OK, the important stuff. You peopl who teach for a living, how on earth do you do it? You people are made of tough stuff. Having to prepare lessons every single day, it's so time-consuming. I guess textbooks help a little, but still. And I'm not even seriously marking yet.

The kids are so cool. Artsy Girl (that's what I'll call the team member who doubles as English and art teacher) came into my class yesterday to teach art. They made postcards. And one of the kids made a postcard for me! :D It's so cute and inspiring too. "Hi Bobby! Don't worry about speaking us ok?" Hehehe. The class is divided into four groups: Superstars, Sun Team, Underwater Fish, and Moon Team. They work together to compete for points. Today we had a lesson on Chinese inventions and how they changed how things are done in the world. Then the teams had to make conversations about the inventions, and if they could recite their conversations by memory, they got 20 points. They worked so hard! It was great, we had a lot of fun. :D

Helping the kids to build confidence for themselves is really interesting. We're hoping to really build into these kids for the future, but there are so many more who can't participate because we're over-capacity. Well, I'm not. I only have 17 kids, but no more 13 to 15 year-olds are registering.... The day I got back from the hospital (I had to stay one more night as they were trying to get rid of the mites in my old room, before they finally decided to move me to another room), there were these two kids, not more than 8, wandering around. They played a bit with Music Girl (the team member who doubles as English and music teacher) in the music room because the class that was supposed to be there wasn't coming down. They were so cute (hey, they're all cute :D). After lunch, one of them came back and asked if it was possible to be in a class, because her parents really wanted her to attend the camp. Camp Lady (that's what I'll call our main contact here) had to say no because of the over-capacity issues. Camp Lady said she saw the girl starting to cry, and it's heart-breaking to think about this little girl that was so happy in the music room crying. The YC is the only place to provide things like this for the kids in this town, otherwise what do the kids do? Often the parents are gone during the day, or the family is broken, and there is no daycare infrastructure (neither public or private). She's a trooper though. She comes every day to help at the soccer camp, collecting pylons, fetching balls, that kind of thing. 8:30 am to 5 pm! The soccer guys teach her some English in return and play with her a bit. Much thanks daddy, that she could have a place here.

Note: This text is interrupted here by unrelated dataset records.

Ltac case_result :=
  match goal with
  | |- context [match ?r with Ok _ => _ | Throw _ => _ end] =>
      let E := fresh "E" in destruct r eqn:E
  | |- context [if truthy ?v then _ else _] =>
      let E := fresh "E" in destruct (truthy v) eqn:E
  end; cbn [fst snd typeKoreanNames console].

(** ** The embedding on small inputs *)

Example split_slash_url :
  split_slash "https://pokeapi.co/api/v2/pokemon/25/"
  = ["https:"; ""; "pokeapi.co"; "api"; "v2"; "pokemon"; "25"; ""].
Proof. reflexivity. Qed.

Example number_to_string_neg : number_to_string (-5) = "-5".
Proof. reflexivity. Qed.

Example to_string_array :
  to_string (VArr [VNum 1; VNull; VStr "a"]) = Ok "1,,a".
Proof. reflexivity. Qed.

Example parseInt_examples :
  map parseInt
      ["42"; "  -7"; "12abc"; "1.9"; "0x1F"; "abc"; ""; "-"; "0x"; "+0"]
  = [Some 42; Some (-7); Some 12; Some 1; Some 31;
     None; None; None; None; Some 0].
Proof. reflexivity. Qed.

Example labelFor_water_empty :
  labelFor empty_cache (VStr "water") = Ok (VStr "water").
Proof. reflexivity. Qed.

Example labelFor_cached :
  labelFor (cache_set empty_cache "fire" (VStr "bul")) (VStr "fire")
  = Ok (VStr "bul").
Proof. vm_compute. reflexivity. Qed.

(** ** Numerals *)

Lemma leading_digits_uint (d : Decimal.uint) :
  leading_digits 10 (NilEmpty.string_of_uint d) = uint_digits d.
Proof.
  induction d; simpl; try reflexivity;
    unfold digit_value; simpl; rewrite IHd; reflexivity.
Qed.

Lemma fold_digits_acc (d : Decimal.uint) (acc : positive) :
  fold_left (fun a x => a * 10 + x) (uint_digits d) (Z.pos acc)
  = Z.pos (Pos.of_uint_acc d acc).
Proof.
  revert acc. induction d; intros acc; simpl; try reflexivity;
    rewrite <- IHd; f_equal; lia.
Qed.

Lemma digits_value_uint (d : Decimal.uint) :
  digits_value 10 (uint_digits d) = Z.of_N (Pos.of_uint d).
Proof.
  unfold digits_value. induction d; simpl; try reflexivity; try assumption;
    apply (fold_digits_acc d).
Qed.

Lemma trim_start_digit (d : Decimal.uint) :
  d <> Decimal.Nil ->
  trim_start (NilEmpty.string_of_uint d) = NilEmpty.string_of_uint d.
Proof.
  intros Hd. destruct d; try congruence; simpl;
    destruct (NilEmpty.string_of_uint d) as [|c2 [|c3 r3]]; reflexivity.
Qed.

Lemma strip_sign_digit (d : Decimal.uint) :
  strip_sign (NilEmpty.string_of_uint d) = (1, NilEmpty.string_of_uint d).
Proof. destruct d; reflexivity. Qed.

Lemma strip_hex_prefix_digit (d : Decimal.uint) :
  strip_hex_prefix (NilEmpty.string_of_uint d)
  = (10, NilEmpty.string_of_uint d).
Proof.
  destruct d as [|d|d|d|d|d|d|d|d|d|d]; try reflexivity;
    destruct d; reflexivity.
Qed.

Lemma nilzero_nonnil (d : Decimal.uint) :
  d <> Decimal.Nil -> NilZero.string_of_uint d = NilEmpty.string_of_uint d.
Proof. destruct d; intros Hd; [congruence | reflexivity ..]. Qed.

Lemma parse_unsigned (sign : Z) (d : Decimal.uint) :
  d <> Decimal.Nil ->
  (let '(radix, s2) := strip_hex_prefix (NilEmpty.string_of_uint d) in
   match leading_digits radix s2 with
   | [] => None
   | ds => Some (sign * digits_value radix ds)
   end) = Some (sign * Z.of_N (Pos.of_uint d)).
Proof.
  intros Hd. rewrite strip_hex_prefix_digit, leading_digits_uint.
  rewrite <- digits_value_uint.
  destruct d; try congruence; reflexivity.
Qed.

Lemma trim_start_minus (r : string) :
  trim_start (String "-" r) = String "-" r.
Proof. destruct r as [|c2 [|c3 r3]]; reflexivity. Qed.

(** [parseInt] reads back the decimal numeral of any integer. *)
Lemma parseInt_number_to_string (n : Z) :
  parseInt (number_to_string n) = Some n.
Proof.
  unfold number_to_string, parseInt.
  destruct n as [|p|p]; [reflexivity| |];
    pose proof (DecimalPos.Unsigned.to_uint_nonnil p) as Hp;
    cbn [Z.to_int NilZero.string_of_int];
    rewrite (nilzero_nonnil _ Hp).
  - rewrite (trim_start_digit _ Hp), strip_sign_digit.
    rewrite (parse_unsigned 1 _ Hp), DecimalPos.Unsigned.of_to.
    reflexivity.
  - rewrite trim_start_minus. cbn [strip_sign].
    rewrite (parse_unsigned (-1) _ Hp), DecimalPos.Unsigned.of_to.
    reflexivity.
Qed.

(** ** Values, names and images *)

Lemma path_get_undef (path : list string) : path_get VUndef path = VUndef.
Proof. destruct path; reflexivity. Qed.

Lemma path_get_falsy (v : value) (k : string) (path : list string) :
  truthy v = false -> path_get v (k :: path) = VUndef.
Proof.
  intros Hv. destruct v; try discriminate; cbn; try reflexivity;
    apply path_get_undef.
Qed.

Lemma get_prop_ok (v : value) (k : string) :
  nullish v = false -> exists w, get_prop v k = Ok w.
Proof. destruct v; try discriminate; intros _; by eexists. Qed.

Lemma truthy_not_nullish (v : value) : truthy v = true -> nullish v = false.
Proof. by destruct v. Qed.

Lemma path_get_step (v w : value) (k : string) (path : list string) :
  get_prop v k = Ok w -> path_get v (k :: path) = path_get w path.
Proof. intros H. cbn [path_get]. by rewrite H. Qed.

(** The chain of [&&] tests of the source finds a sprite exactly when the
    path lookup does. *)
Lemma animated_image_spec (pokemonData sprites : value) :
  get_prop pokemonData "sprites" = Ok sprites ->
  nullish sprites = false ->
  animated_image pokemonData = Ok (animated_choice sprites).
Proof.
  intros Hs Hn. unfold animated_image, animated_choice, animated_path, present.
  rewrite Hs. cbn [result_bind].
  destruct (get_prop_ok sprites "versions" Hn) as [v1 H1].
  rewrite (path_get_step _ _ _ _ H1), H1. cbn [result_bind].
  destruct (truthy v1) eqn:T1; cbn [negb];
    [|by rewrite (path_get_falsy v1 _ _ T1)].
  destruct (get_prop_ok v1 "generation-v" (truthy_not_nullish _ T1)) as [v2 H2].
  rewrite (path_get_step _ _ _ _ H2), H2. cbn [result_bind].
  destruct (truthy v2) eqn:T2; cbn [negb];
    [|by rewrite (path_get_falsy v2 _ _ T2)].
  destruct (get_prop_ok v2 "black-white" (truthy_not_nullish _ T2)) as [v3 H3].
  rewrite (path_get_step _ _ _ _ H3), H3. cbn [result_bind].
  destruct (truthy v3) eqn:T3; cbn [negb];
    [|by rewrite (path_get_falsy v3 _ _ T3)].
  destruct (get_prop_ok v3 "animated" (truthy_not_nullish _ T3)) as [v4 H4].
  rewrite (path_get_step _ _ _ _ H4), H4. cbn [result_bind].
  destruct (truthy v4) eqn:T4; cbn [negb];
    [|by rewrite (path_get_falsy v4 _ _ T4)].
  destruct (get_prop_ok v4 "front_default" (truthy_not_nullish _ T4))
    as [v5 H5].
  rewrite (path_get_step _ _ _ _ H5), H5. cbn [result_bind path_get].
  by destruct (truthy v5).
Qed.

Lemma default_image_spec (pokemonData sprites : value) :
  get_prop pokemonData "sprites" = Ok sprites ->
  nullish sprites = false ->
  default_image pokemonData = Ok (default_choice sprites).
Proof.
  intros Hs Hn. unfold default_image, default_choice, artwork_path, present.
  rewrite Hs. cbn [result_bind].
  destruct (get_prop_ok sprites "other" Hn) as [other Ho].
  destruct (get_prop_ok sprites "front_default" Hn) as [front Hf].
  rewrite (path_get_step _ _ _ _ Ho), (path_get_step _ _ _ _ Hf), Ho.
  cbn [result_bind].
  destruct (nullish other) eqn:No.
  - destruct other; try discriminate; cbn; by rewrite Hf.
  - destruct (get_prop_ok other "official-artwork" No) as [official Hoff].
    rewrite (path_get_step _ _ _ _ Hoff), Hoff. cbn [result_bind].
    unfold get_opt.
    destruct (nullish official) eqn:Noff.
    + destruct official; try discriminate; cbn; by rewrite Hf.
    + destruct (get_prop_ok official "front_default" Noff) as [art Hart].
      rewrite (path_get_step _ _ _ _ Hart), Hart. cbn [result_bind path_get].
      destruct (truthy art); [reflexivity | exact Hf].
Qed.

Lemma animated_image_sprites (pokemonData a : value) :
  animated_image pokemonData = Ok a ->
  exists sprites,
    get_prop pokemonData "sprites" = Ok sprites /\ nullish sprites = false.
Proof.
  unfold animated_image.
  destruct (get_prop pokemonData "sprites") as [sprites|]; [|discriminate].
  cbn [result_bind]. intros H. exists sprites. split; [reflexivity|].
  by destruct sprites.
Qed.

Lemma assoc_set_field (k k' : string) (v : value) (fs : list (string * value)) :
  assoc k' (set_field k v fs)
  = if String.eqb k' k then Some v else assoc k' fs.
Proof.
  induction fs as [|[k0 v0] fs IH]; cbn [set_field assoc].
  - reflexivity.
  - destruct (String.eqb k k0) eqn:E; cbn [assoc].
    + apply String.eqb_eq in E as <-. by destruct (String.eqb k' k).
    + rewrite IH. destruct (String.eqb k' k0) eqn:E0; [|reflexivity].
      apply String.eqb_eq in E0 as ->. by rewrite String.eqb_sym, E.
Qed.

Lemma array_map_Forall2 (f : value -> result value) (l ys : list value) :
  array_map f l = Ok ys -> Forall2 (fun x y => f x = Ok y) l ys.
Proof.
  revert ys. induction l as [|x l IH]; cbn [array_map]; intros ys.
  - intros [= <-]. constructor.
  - destruct (f x) as [y|] eqn:Ey; [|discriminate]. cbn [result_bind].
    destruct (array_map f l) as [ys'|]; [|discriminate]. cbn [result_bind].
    intros [= <-]. constructor; [exact Ey | by apply IH].
Qed.
(** X9.  With a house cost and a growth rate that are not negative, the
    propertyValue of the returned snapshots is at least the house cost and
    never falls from one snapshot to a later one. *)
Theorem property_value_monotone (inputs : InvestmentInputs) (l : list YearlyProjection)
  (h g : R) (t t' : nat) (q pr : YearlyProjection) :
  calculateProjections inputs = Some l ->
  houseCost inputs = Fin h -> houseGrowthRate inputs = Fin g -> 0 <= h -> 0 <= g ->
  (t <= t')%nat -> nth_error l t = Some q -> nth_error l t' = Some pr ->
  exists v v', propertyValue q = Fin v /\ propertyValue pr = Fin v' /\ h <= v <= v'.
Proof.
  intros Hl Hh Hg Hh0 Hg0 Htt Hq Hpr.
  destruct (calculateProjections_nth inputs l t q Hl Hq) as (cr & co & ->).
  destruct (calculateProjections_nth inputs l t' pr Hl Hpr) as (cr' & co' & ->).
  unfold snapshot. cbn [propertyValue]. rewrite Hh, Hg.
  rewrite !ndiv_fin by lra. cbn [nadd]. rewrite !npow_fin. cbn [nmul].
  do 2 eexists. split; [reflexivity|]. split; [reflexivity|].
  assert (1 <= (1 + g / 100) ^ S t) as H1 by (apply pow_R1_Rle; lra).
  assert ((1 + g / 100) ^ S t <= (1 + g / 100) ^ S t') as H2
    by (apply Rle_pow; [lra | lia]).
  split; nra.
Qed.

Lemma iter_stockStep_fin (inputs : InvestmentInputs) (v0 s y w : R) (n : nat) :
  stockAnnualReturn inputs = Fin s -> yearlyInvestment inputs = Fin y ->
  weeklyRent inputs = Fin w -> s <> 0 ->
  Nat.iter n (stockStep inputs) (Fin v0)
  = Fin (v0 * (1 + s / 100) ^ n
         + (y - 52 * w) * (((1 + s / 100) ^ n - 1) / (s / 100))).
Proof.
  intros Hs Hy Hw Hs0. induction n as [|n IH].
  - simpl. f_equal. field. assumption.
  - change (Nat.iter (S n) (stockStep inputs) (Fin v0))
      with (stockStep inputs (Nat.iter n (stockStep inputs) (Fin v0))).
    rewrite IH, (stockStep_fin inputs _ s y w Hs Hy Hw).
    f_equal. cbn [pow]. field. assumption.
Qed.

(** X10.  The stock path has a closed form: with a stock return s that is
    not 0, the stockValue of the snapshot of year t is
    initialNetWorth * g^t + c * (g^t - 1) / (s/100), where g = 1 + s/100 and
    c = yearlyInvestment - 52 * weeklyRent. *)
Theorem stock_value_closed_form (inputs : InvestmentInputs) (l : list YearlyProjection)
  (t : nat) (pr : YearlyProjection) (v0 s y w : R) :
  calculateProjections inputs = Some l -> nth_error l t = Some pr ->
  initialNetWorth inputs = Fin v0 -> stockAnnualReturn inputs = Fin s ->
  yearlyInvestment inputs = Fin y -> weeklyRent inputs = Fin w -> s <> 0 ->
  stockValue pr
  = Fin (v0 * (1 + s / 100) ^ year pr
         + (y - 52 * w) * (((1 + s / 100) ^ year pr - 1) / (s / 100))).
Proof.
  intros Hl Ht Hv Hs Hy Hw Hs0.
  destruct (calculateProjections_nth inputs l t pr Hl Ht) as (cr & co & ->).
  unfold snapshot. cbn [stockValue year]. rewrite Hv.
  apply iter_stockStep_fin; assumption.
Qed.

Lemma stock_value_closed_form_witness :
  exists l pr,
    calculateProjections scenarioC = Some l /\ nth_error l 0 = Some pr /\
    stockValue pr
    = Fin (600000 * (1 + 98 / 10 / 100) ^ year pr
           + (35000 - 52 * 500) * (((1 + 98 / 10 / 100) ^ year pr - 1) / (98 / 10 / 100))).
Proof.
  destruct (valid_projections _ (valid_loan_fields_ok _ scenarioC_valid)) as (p & B & HS & Hl).
  cbn [snapshots] in Hl. do 2 eexists. split; [exact Hl|]. split; [reflexivity|].
  apply (stock_value_closed_form scenarioC _ 0 _ 600000 (98 / 10) 35000 500 Hl);
    try reflexivity. lra.
Defined.

(** X11.  For every valid ScenarioParameters payoffTime is finite and lies
    between 0 and the 30-year term: extra payments never lengthen the loan.
    It is positive when there is a loan and 0 when there is none. *)
Theorem payoff_time_range (inputs : InvestmentInputs) :
  valid inputs ->
  exists p,
    payoffTime inputs = Fin p /\ 0 <= p <= 30 /\
    ((loanAmount inputs >? 0)%num = true -> 0 < p) /\
    ((loanAmount inputs >? 0)%num = false -> p = 0).
Proof.
  intros Hv. pose proof (valid_loan_fields_ok inputs Hv) as Hok.
  destruct (loanAmount inputs >? 0)%num eqn:Hloan.
  - destruct (schedule_with_loan inputs Hok Hloan) as (p & B & HS & Hp).
    exists p. split; [apply (sched_payoff _ _ _ HS)|].
    split; [apply (sched_range _ _ _ HS)|]. split; intros; [assumption | discriminate].
  - pose proof (schedule_no_loan inputs Hok Hloan) as HS.
    exists 0. split; [apply (sched_payoff _ _ _ HS)|].
    split; [lra|]. split; intros; [discriminate | reflexivity].
Qed.

Lemma payoff_time_range_witness :
  valid scenarioA /\
  exists p,
    payoffTime scenarioA = Fin p /\ 0 <= p <= 30 /\
    ((loanAmount scenarioA >? 0)%num = true -> 0 < p) /\
    ((loanAmount scenarioA >? 0)%num = false -> p = 0).
Proof.
  split; [exact scenarioA_valid | exact (payoff_time_range scenarioA scenarioA_valid)].
Defined.

(** X12.  Without a loan the property path pays no interest: for every valid
    ScenarioParameters with houseCost <= initialNetWorth, every snapshot has
    totalInterestPaid = 0 and propertyTotalCost = ownersCostsPaid. *)
Theorem no_loan_no_interest (inputs : InvestmentInputs) (l : list YearlyProjection)
  (pr : YearlyProjection) :
  valid inputs -> (houseCost inputs <=? initialNetWorth inputs)%num = true ->
  calculateProjections inputs = Some l -> In pr l ->
  totalInterestPaid pr = Fin 0 /\ propertyTotalCost pr = ownersCostsPaid pr.
Proof.
  intros Hv Hle Hl Hin. pose proof (valid_loan_fields_ok inputs Hv) as Hok.
  pose proof (no_loan_of_cost_le inputs Hle) as Hnl.
  pose proof (schedule_no_loan inputs Hok Hnl) as HS.
  destruct (sched_finite _ _ _ HS) as (HL & HM & He).
  destruct (is_finite_fin _ HL) as (L & HLe).
  destruct (is_finite_fin _ HM) as (M & HMe).
  destruct (is_finite_fin _ He) as (e & Hee).
  assert (L <= 0) as HL0.
  { rewrite HLe in Hnl. cbn [ngt nlt] in Hnl.
    destruct (Rle_lt_dec L 0) as [H | H]; [assumption|].
    rewrite Rltb_true in Hnl by assumption. discriminate. }
  destruct Hv as (_ & _ & _ & _ & _ & H6 & _ & H8).
  destruct (nonneg_fin _ H6) as (a & Ha & _).
  destruct (nonneg_fin _ H8) as (oc & Hoc & _).
  apply In_nth_error in Hin. destruct Hin as [t Ht].
  destruct (calculateProjections_snapshots inputs l Hl) as (n & ->).
  destruct (snapshots_nth_totals _ _ _ _ _ _ _ _ Ht) as [_ Hco].
  destruct (snapshots_nth inputs _ _ _ _ _ _ _ Ht) as (sv' & cr' & co' & Epr & _).
  assert (totalInterestPaid pr = Fin 0) as Hi.
  { rewrite Epr. unfold snapshot. cbn [totalInterestPaid].
    rewrite HLe, HMe, Hee, Ha, calculateInterestPaid_loop.
    apply interestLoop_done. assumption. }
  split; [exact Hi|].
  rewrite Hoc, iter_add_fin in Hco.
  rewrite Epr in Hi, Hco |- *. unfold snapshot in Hi, Hco |- *.
  cbn [totalInterestPaid ownersCostsPaid propertyTotalCost] in Hi, Hco |- *.
  rewrite Hi, Hco. cbn [nadd]. f_equal. lra.
Qed.

Lemma no_loan_no_interest_witness :
  exists l pr,
    calculateProjections scenarioC = Some l /\ In pr l /\
    totalInterestPaid pr = Fin 0 /\ propertyTotalCost pr = ownersCostsPaid pr.
Proof.
  destruct (valid_projections _ (valid_loan_fields_ok _ scenarioC_valid)) as (p & B & HS & Hl).
  cbn [snapshots] in Hl. do 2 eexists. split; [exact Hl|]. split; [left; reflexivity|].
  apply (no_loan_no_interest scenarioC _ _ scenarioC_valid scenarioC_no_loan Hl).
  left. reflexivity.
Defined.

(** * The comparison table on the engine's output *)

Lemma findIndex_snapshots_aux (l : list YearlyProjection) (y0 t : nat) (pr : YearlyProjection) :
  (forall k p, nth_error l k = Some p -> year p = (y0 + k)%nat) ->
  nth_error l t = Some pr ->
  findIndex (fun p => Nat.eqb (year p) (year pr)) l = Z.of_nat t.
Proof.
  revert y0 t. induction l as [|x l IH]; intros y0 t Hyears Ht.
  - destruct t; discriminate.
  - cbn [findIndex]. destruct t as [|t].
    + injection Ht as ->. rewrite Nat.eqb_refl. reflexivity.
    + cbn [nth_error] in Ht.
      pose proof (Hyears 0%nat x eq_refl) as Hx.
      pose proof (Hyears (S t) pr Ht) as Hpr.
      assert (Nat.eqb (year x) (year pr) = false) as Hne by (apply Nat.eqb_neq; lia).
      rewrite Hne.
      rewrite (IH (S y0) t); [|intros k p Hk; rewrite (Hyears (S k) p Hk); lia | exact Ht].
      destruct (Z.of_nat t <? 0)%Z eqn:E; [apply Z.ltb_lt in E; lia | lia].
Qed.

Things that I'd ask for you to notify daddy about. The team has been hitting its limits day after day, with many people breaking down. There is so much work. But we have this one team member who is 88 years old. She first started coming to Zhaojue many, many years ago. She is a huge inspiration to us all and constantly reminds us of why we can trust daddy to pull through. Wow, does she ever have stories! Ask for help on team unity and sanity. Also, ask for good health. Our team has been hitting physical limits too. Today was only the next hit: the soccer guys all got what looks like pretty severe sunburn. Ask for patience. Some of the teachers are getting thin patience with their kids. My class is the most behaved. The other classes, I'm not sure what I would do if I were teaching them. Ask for guidance. It's so hard to walk the path of someone making tents in a place like this. I guess I can see now why those who make tents are the only ones given real open access in places like this. It seems so complicated.